Excerpts from a dataset:
[Start of Attachment]

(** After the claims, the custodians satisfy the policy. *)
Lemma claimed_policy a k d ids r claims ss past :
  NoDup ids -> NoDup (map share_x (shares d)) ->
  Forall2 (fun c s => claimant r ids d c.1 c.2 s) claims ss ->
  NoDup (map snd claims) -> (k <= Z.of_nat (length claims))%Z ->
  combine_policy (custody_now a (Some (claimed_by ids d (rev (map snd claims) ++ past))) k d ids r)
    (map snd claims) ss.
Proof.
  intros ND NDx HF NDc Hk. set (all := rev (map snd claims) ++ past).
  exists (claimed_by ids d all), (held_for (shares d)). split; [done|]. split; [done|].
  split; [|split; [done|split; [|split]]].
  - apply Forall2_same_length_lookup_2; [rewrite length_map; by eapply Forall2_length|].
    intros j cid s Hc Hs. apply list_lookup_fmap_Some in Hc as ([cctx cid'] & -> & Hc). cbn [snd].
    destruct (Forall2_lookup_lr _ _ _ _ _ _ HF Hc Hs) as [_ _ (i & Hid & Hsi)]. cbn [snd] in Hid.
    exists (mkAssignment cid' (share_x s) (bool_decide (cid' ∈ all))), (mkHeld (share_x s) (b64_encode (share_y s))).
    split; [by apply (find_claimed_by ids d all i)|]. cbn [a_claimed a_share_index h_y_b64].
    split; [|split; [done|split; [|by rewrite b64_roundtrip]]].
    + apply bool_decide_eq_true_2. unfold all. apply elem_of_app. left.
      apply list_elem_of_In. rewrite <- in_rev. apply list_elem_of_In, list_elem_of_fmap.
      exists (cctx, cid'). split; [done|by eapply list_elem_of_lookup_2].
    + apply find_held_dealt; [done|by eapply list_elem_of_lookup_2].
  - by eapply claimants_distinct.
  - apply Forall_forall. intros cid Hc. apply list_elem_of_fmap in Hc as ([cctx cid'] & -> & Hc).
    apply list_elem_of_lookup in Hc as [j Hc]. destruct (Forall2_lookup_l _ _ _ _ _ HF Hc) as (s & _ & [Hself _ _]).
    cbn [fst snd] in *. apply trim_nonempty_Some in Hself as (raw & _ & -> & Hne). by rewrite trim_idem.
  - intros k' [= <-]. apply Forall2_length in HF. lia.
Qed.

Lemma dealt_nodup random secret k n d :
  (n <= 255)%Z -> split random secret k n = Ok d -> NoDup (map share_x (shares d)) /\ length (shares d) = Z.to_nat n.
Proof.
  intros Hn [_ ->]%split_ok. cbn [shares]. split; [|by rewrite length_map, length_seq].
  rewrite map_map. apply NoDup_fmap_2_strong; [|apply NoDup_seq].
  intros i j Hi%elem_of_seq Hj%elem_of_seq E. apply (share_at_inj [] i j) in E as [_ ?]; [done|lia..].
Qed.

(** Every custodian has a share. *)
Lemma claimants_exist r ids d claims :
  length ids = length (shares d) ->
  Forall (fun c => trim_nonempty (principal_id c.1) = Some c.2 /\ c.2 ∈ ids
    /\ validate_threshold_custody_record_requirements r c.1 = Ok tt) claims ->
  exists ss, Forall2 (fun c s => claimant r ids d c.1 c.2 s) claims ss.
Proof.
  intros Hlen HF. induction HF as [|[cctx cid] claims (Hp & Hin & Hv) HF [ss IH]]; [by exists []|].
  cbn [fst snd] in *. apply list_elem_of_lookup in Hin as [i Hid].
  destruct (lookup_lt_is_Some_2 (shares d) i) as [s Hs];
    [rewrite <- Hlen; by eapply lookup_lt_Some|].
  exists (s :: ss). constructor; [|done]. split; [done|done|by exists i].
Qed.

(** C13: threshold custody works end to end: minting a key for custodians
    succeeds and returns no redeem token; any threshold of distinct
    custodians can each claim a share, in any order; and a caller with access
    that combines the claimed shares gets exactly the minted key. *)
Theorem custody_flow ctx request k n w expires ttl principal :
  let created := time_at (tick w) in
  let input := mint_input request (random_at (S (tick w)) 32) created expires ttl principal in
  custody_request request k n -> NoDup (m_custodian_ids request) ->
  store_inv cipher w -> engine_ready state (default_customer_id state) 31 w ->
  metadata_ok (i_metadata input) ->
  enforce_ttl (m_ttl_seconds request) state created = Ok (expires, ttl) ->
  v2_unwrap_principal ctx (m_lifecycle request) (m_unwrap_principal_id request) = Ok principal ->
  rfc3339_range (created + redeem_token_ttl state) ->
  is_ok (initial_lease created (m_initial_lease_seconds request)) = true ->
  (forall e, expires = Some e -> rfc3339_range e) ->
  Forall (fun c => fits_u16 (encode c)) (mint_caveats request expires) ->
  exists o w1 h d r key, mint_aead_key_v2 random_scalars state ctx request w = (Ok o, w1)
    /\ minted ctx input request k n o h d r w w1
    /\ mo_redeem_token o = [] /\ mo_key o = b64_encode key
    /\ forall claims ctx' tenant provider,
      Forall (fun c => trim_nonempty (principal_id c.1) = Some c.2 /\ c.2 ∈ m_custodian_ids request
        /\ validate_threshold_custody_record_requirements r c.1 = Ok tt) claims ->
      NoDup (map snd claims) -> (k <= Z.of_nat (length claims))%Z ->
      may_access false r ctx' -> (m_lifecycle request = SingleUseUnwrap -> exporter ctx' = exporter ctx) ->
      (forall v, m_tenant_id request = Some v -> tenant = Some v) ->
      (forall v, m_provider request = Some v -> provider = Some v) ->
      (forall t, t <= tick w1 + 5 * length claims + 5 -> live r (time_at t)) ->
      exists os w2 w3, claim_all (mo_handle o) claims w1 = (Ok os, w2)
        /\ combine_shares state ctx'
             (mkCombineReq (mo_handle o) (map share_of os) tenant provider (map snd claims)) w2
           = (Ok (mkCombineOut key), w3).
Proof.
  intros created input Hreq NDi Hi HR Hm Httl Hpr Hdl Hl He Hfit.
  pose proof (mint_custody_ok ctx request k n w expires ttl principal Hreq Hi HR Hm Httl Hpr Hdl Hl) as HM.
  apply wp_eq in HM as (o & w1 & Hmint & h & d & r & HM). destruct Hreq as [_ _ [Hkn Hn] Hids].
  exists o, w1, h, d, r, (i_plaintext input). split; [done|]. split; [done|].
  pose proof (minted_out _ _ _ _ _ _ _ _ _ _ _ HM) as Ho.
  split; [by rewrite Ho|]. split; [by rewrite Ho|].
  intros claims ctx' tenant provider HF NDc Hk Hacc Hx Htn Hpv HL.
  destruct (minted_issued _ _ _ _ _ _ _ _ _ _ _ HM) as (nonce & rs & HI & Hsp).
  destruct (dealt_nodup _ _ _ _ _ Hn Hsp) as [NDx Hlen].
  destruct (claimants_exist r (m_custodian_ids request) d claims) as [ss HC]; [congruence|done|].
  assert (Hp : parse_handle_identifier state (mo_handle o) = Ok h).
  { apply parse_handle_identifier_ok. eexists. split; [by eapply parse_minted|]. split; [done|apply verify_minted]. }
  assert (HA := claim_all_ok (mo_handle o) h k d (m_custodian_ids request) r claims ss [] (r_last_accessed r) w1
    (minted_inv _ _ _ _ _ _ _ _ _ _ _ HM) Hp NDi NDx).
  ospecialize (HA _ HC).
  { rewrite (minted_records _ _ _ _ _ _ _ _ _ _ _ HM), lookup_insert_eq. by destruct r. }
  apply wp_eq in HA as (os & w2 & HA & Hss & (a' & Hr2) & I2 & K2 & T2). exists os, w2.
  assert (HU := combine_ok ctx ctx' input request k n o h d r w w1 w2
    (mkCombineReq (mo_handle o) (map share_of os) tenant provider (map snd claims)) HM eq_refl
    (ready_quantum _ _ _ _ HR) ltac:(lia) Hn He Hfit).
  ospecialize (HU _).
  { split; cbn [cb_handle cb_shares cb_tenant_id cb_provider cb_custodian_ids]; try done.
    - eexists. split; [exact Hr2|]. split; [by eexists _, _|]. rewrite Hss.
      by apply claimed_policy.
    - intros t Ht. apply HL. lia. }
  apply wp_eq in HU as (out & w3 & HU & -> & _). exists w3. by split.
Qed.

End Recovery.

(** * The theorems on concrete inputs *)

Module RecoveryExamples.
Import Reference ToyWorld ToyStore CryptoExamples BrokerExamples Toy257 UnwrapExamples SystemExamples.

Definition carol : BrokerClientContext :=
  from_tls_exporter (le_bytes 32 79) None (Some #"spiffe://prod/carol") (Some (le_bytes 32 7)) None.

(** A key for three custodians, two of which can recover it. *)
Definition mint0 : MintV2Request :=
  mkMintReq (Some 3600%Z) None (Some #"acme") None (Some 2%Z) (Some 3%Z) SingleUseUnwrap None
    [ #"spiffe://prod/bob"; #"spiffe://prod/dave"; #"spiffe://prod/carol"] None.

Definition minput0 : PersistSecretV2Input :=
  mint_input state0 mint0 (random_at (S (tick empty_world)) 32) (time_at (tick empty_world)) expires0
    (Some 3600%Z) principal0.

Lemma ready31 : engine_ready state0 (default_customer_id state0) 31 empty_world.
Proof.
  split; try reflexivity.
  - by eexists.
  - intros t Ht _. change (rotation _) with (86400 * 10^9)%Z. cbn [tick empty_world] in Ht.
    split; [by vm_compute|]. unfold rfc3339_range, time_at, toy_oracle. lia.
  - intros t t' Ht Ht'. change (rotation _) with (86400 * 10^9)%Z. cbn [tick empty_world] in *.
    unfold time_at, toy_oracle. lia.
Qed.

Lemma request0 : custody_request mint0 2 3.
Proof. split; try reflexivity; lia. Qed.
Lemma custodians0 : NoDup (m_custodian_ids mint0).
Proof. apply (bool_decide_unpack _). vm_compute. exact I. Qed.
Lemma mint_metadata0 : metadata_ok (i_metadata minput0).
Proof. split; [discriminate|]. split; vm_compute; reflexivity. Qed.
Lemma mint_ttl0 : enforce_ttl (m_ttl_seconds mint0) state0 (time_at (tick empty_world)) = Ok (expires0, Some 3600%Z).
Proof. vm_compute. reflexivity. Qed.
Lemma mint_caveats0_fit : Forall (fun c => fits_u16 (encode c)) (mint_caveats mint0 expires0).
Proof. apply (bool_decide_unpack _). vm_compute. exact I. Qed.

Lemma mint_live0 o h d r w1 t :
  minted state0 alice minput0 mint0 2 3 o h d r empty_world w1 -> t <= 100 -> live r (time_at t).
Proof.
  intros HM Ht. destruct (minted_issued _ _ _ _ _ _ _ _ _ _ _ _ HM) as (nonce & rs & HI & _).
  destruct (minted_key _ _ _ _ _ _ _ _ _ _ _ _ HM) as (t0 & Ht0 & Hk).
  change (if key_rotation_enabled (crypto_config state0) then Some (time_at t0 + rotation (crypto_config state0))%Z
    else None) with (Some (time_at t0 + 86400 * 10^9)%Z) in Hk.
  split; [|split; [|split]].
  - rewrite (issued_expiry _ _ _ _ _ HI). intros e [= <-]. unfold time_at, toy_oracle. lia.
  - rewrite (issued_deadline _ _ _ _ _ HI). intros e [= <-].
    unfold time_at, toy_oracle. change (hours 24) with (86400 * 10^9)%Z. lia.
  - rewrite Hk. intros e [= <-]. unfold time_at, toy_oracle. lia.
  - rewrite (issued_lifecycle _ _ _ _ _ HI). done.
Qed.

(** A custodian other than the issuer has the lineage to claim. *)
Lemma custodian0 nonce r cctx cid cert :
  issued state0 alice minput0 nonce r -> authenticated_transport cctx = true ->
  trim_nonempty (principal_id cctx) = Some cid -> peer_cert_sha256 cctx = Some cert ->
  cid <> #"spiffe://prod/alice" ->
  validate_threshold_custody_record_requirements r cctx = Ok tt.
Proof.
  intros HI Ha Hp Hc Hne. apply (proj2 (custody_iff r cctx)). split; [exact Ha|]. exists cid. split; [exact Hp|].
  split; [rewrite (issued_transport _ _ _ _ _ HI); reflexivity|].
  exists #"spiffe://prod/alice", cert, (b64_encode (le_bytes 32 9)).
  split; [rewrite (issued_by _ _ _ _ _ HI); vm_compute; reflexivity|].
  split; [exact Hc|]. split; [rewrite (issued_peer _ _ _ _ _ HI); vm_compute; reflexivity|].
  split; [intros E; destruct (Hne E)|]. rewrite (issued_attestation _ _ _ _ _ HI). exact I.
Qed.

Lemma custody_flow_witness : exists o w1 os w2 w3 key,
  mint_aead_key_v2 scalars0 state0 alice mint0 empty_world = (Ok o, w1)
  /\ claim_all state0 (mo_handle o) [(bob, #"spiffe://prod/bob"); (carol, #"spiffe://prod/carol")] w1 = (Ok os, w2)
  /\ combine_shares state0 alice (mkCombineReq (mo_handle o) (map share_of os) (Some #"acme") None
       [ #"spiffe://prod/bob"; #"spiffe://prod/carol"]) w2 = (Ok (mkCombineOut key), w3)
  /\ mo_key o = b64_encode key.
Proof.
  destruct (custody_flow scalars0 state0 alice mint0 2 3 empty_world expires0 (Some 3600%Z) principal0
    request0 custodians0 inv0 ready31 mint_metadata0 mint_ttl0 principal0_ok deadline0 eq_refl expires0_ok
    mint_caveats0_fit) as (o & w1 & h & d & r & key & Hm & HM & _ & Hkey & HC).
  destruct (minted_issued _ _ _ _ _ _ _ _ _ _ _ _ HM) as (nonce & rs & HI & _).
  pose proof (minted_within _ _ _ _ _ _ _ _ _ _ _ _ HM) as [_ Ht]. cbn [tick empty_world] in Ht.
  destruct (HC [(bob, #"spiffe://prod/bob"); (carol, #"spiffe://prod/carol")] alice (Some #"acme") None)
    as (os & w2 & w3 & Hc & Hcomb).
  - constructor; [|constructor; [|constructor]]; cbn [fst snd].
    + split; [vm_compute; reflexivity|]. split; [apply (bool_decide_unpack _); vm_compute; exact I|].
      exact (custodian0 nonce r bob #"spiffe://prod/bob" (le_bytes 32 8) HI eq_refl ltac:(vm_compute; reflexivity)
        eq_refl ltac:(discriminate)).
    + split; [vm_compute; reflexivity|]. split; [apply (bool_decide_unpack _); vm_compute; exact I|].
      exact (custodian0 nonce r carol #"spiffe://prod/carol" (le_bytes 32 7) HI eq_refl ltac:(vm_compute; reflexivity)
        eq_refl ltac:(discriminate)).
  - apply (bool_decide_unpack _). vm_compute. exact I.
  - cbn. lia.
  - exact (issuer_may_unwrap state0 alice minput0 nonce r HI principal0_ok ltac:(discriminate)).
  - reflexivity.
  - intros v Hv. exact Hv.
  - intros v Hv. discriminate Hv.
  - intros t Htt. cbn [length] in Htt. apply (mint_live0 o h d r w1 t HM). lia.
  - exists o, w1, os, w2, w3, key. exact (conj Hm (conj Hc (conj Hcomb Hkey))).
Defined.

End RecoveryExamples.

[End of Attachment]

## Directions for this task
Transcribe each line of the data above, unaltered, from the one where "custodians can each" appears to the one where "let created := time_at (tick w) in" appears, inclusive of both.

## Expected answer
    custodians can each claim a share, in any order; and a caller with access
    that combines the claimed shares gets exactly the minted key. *)
Theorem custody_flow ctx request k n w expires ttl principal :
  let created := time_at (tick w) in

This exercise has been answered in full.